---- Data shown

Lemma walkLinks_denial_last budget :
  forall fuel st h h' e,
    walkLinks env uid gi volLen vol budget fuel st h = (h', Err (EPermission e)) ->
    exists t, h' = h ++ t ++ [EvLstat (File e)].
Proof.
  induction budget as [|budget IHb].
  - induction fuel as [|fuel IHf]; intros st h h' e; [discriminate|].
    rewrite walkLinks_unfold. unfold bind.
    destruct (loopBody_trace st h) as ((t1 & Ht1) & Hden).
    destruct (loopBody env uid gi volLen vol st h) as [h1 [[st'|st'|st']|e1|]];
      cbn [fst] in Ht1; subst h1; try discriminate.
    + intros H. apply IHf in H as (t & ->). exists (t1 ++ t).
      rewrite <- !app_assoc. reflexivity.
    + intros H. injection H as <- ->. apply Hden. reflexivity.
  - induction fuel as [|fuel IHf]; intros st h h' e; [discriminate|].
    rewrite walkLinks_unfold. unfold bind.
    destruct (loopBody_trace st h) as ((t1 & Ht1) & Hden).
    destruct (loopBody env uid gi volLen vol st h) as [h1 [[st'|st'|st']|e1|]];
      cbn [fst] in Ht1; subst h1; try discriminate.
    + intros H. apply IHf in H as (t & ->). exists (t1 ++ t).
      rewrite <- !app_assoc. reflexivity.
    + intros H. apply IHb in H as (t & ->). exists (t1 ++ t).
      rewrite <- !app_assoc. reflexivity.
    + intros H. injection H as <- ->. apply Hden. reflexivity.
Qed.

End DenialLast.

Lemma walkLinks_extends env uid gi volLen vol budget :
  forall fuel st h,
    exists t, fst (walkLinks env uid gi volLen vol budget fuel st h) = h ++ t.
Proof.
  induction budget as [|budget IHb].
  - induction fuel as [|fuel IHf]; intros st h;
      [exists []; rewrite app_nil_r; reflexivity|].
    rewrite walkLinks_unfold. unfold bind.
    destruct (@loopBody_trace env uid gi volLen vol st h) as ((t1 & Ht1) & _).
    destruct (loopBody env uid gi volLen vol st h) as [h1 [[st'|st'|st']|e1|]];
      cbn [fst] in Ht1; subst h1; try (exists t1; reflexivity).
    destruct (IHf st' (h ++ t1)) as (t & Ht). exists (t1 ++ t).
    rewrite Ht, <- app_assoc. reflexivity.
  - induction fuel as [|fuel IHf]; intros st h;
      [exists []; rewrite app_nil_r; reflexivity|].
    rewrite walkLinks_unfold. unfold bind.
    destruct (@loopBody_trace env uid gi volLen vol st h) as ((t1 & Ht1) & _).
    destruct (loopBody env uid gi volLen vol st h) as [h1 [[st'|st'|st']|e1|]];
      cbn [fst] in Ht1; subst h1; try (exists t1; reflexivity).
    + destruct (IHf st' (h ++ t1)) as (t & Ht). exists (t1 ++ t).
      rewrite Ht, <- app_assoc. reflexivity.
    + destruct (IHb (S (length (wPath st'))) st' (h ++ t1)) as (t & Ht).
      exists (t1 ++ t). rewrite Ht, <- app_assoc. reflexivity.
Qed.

--------
---- Data shown

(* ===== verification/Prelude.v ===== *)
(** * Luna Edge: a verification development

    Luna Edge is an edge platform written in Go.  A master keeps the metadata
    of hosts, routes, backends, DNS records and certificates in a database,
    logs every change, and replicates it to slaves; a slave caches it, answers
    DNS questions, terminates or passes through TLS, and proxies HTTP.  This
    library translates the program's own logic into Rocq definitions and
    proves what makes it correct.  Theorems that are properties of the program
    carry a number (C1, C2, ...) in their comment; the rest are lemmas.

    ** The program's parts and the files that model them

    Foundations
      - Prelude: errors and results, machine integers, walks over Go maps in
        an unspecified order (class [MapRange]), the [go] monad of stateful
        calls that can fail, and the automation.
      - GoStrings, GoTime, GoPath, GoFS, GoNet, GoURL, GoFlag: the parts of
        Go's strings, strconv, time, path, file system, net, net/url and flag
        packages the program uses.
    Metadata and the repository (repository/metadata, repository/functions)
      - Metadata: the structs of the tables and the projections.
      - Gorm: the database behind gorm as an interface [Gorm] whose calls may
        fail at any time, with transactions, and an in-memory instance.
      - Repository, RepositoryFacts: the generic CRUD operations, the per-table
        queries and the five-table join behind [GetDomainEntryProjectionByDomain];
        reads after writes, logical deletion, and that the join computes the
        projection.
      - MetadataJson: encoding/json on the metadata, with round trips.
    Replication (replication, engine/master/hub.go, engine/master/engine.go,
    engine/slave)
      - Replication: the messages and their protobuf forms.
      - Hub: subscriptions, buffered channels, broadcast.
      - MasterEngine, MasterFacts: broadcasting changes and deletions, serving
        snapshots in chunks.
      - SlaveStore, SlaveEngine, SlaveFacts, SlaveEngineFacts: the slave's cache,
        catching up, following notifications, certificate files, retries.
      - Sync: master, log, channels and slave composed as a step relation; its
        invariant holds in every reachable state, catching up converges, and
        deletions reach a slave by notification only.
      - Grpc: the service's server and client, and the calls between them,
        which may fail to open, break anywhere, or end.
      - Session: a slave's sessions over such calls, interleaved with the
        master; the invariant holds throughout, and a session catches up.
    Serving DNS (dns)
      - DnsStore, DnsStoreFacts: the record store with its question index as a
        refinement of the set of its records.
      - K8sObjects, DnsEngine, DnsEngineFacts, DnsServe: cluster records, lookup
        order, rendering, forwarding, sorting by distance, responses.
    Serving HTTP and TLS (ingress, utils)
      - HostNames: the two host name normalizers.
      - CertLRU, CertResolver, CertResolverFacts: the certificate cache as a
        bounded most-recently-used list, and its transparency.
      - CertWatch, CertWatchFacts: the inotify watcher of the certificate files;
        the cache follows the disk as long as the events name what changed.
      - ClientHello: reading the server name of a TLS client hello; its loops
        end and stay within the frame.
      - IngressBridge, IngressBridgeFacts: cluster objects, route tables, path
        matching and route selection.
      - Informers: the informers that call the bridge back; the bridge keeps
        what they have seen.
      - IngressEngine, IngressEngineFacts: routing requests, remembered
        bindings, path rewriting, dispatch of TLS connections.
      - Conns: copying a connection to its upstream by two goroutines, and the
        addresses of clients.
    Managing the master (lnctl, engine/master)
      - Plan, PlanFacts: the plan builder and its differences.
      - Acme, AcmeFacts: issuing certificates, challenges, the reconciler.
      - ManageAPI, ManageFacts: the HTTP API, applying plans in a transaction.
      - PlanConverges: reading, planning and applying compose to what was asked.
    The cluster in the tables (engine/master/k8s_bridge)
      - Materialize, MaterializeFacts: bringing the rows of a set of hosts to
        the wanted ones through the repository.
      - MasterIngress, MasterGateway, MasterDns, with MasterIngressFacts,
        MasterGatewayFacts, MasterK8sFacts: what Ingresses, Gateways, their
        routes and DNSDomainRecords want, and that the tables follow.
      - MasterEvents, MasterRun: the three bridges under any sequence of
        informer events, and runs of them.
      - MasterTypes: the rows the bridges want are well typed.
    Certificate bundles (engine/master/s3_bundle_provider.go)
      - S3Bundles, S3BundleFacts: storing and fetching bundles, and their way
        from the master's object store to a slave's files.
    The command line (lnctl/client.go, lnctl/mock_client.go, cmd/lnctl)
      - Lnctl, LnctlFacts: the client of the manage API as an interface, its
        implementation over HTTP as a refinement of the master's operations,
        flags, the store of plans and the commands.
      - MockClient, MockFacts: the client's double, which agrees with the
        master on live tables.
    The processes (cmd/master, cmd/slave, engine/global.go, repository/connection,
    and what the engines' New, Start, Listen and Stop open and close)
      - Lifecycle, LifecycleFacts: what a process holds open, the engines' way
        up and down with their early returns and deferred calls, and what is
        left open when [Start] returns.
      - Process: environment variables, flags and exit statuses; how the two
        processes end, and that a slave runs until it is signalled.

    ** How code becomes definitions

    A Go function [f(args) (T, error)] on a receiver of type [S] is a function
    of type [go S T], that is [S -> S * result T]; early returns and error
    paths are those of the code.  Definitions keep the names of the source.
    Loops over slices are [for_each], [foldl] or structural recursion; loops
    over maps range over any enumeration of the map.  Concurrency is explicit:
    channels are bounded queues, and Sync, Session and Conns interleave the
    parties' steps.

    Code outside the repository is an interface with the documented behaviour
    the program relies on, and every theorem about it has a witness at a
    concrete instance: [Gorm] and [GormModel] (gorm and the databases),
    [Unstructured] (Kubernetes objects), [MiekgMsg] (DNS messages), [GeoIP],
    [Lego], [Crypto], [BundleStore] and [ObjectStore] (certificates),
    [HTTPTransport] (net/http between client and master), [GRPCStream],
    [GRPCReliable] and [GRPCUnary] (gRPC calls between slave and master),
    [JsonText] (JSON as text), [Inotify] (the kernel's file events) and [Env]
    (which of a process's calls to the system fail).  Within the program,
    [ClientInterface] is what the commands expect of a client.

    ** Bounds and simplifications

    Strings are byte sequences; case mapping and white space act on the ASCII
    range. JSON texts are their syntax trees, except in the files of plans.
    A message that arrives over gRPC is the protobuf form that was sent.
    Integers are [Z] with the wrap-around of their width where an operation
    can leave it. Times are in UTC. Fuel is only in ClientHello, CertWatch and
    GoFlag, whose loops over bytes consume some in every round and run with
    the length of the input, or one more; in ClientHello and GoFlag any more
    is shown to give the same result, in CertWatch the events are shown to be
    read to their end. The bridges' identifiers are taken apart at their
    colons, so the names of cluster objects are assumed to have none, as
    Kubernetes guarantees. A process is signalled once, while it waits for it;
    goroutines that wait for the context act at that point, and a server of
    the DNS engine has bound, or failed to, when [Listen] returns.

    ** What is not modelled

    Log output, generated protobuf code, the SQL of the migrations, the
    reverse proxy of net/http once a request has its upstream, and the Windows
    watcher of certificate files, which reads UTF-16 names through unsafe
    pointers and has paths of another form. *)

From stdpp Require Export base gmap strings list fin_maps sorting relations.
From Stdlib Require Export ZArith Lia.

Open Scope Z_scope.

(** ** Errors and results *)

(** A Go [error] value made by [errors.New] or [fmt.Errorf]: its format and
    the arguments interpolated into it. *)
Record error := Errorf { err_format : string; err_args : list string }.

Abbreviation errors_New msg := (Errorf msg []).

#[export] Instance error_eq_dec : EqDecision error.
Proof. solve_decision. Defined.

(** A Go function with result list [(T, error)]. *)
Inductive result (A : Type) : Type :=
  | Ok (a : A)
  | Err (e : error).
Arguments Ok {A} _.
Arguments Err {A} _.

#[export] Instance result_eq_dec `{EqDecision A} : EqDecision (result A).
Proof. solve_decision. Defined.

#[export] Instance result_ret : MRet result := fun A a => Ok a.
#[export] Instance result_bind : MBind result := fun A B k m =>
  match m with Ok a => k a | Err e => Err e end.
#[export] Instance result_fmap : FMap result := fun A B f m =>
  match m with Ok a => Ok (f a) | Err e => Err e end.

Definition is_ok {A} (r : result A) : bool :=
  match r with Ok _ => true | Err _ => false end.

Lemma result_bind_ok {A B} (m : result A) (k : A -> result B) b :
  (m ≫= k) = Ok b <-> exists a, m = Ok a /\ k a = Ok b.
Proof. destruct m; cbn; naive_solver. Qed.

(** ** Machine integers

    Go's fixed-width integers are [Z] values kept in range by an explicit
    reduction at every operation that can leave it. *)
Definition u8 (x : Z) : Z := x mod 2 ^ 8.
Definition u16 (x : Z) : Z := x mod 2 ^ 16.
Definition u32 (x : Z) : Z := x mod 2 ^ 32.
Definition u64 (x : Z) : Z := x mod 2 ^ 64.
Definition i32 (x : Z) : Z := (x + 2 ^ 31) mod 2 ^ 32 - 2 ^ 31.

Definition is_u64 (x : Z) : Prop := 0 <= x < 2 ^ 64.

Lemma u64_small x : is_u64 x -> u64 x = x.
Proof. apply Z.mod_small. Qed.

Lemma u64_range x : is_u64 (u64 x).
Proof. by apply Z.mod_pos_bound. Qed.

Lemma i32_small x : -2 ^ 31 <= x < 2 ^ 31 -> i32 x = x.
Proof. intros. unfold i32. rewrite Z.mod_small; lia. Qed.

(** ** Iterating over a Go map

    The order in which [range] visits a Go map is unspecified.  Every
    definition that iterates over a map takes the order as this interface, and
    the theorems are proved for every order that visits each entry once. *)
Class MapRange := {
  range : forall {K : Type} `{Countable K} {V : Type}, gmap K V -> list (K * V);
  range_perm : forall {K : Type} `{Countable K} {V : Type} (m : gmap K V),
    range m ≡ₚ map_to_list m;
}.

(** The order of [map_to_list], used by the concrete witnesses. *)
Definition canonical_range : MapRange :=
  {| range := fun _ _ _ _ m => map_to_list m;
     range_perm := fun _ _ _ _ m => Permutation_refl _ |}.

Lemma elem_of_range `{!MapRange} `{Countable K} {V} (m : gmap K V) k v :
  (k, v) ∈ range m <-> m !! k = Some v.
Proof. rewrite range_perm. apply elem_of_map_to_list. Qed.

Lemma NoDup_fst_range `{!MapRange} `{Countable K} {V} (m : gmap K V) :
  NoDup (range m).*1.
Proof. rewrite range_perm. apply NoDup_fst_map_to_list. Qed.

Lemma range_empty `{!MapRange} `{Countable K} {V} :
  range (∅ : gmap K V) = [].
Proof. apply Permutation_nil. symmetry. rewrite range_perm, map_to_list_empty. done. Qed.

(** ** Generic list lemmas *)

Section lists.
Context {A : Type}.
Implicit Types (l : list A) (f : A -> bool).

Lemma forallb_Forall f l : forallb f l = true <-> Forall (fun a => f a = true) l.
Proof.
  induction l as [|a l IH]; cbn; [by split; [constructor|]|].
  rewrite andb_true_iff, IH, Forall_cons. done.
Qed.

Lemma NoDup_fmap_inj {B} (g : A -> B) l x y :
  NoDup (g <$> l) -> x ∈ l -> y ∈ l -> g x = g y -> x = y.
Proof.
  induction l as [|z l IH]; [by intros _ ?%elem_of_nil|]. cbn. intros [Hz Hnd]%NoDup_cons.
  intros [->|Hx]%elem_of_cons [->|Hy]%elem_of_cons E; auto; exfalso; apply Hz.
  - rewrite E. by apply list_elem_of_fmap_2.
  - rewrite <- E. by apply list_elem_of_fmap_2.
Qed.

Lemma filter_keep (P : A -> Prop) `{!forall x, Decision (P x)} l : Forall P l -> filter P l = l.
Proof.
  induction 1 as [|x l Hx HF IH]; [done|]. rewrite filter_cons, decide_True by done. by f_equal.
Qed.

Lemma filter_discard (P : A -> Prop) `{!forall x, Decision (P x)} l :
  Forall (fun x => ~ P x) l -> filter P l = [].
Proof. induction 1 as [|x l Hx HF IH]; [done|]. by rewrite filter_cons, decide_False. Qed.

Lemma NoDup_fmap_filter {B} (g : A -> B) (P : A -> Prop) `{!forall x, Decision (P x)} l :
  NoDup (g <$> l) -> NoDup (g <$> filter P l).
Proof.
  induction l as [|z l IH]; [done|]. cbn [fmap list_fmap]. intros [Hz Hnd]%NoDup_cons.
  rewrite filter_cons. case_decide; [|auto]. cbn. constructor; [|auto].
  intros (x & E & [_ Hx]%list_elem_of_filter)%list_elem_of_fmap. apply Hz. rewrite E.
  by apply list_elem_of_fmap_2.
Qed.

--------

◆ Task goal:
Locate the lines above that hold the word "Replication". Show every one of them.

◆ Answer for this exercise:
    Replication (replication, engine/master/hub.go, engine/master/engine.go,
      - Replication: the messages and their protobuf forms.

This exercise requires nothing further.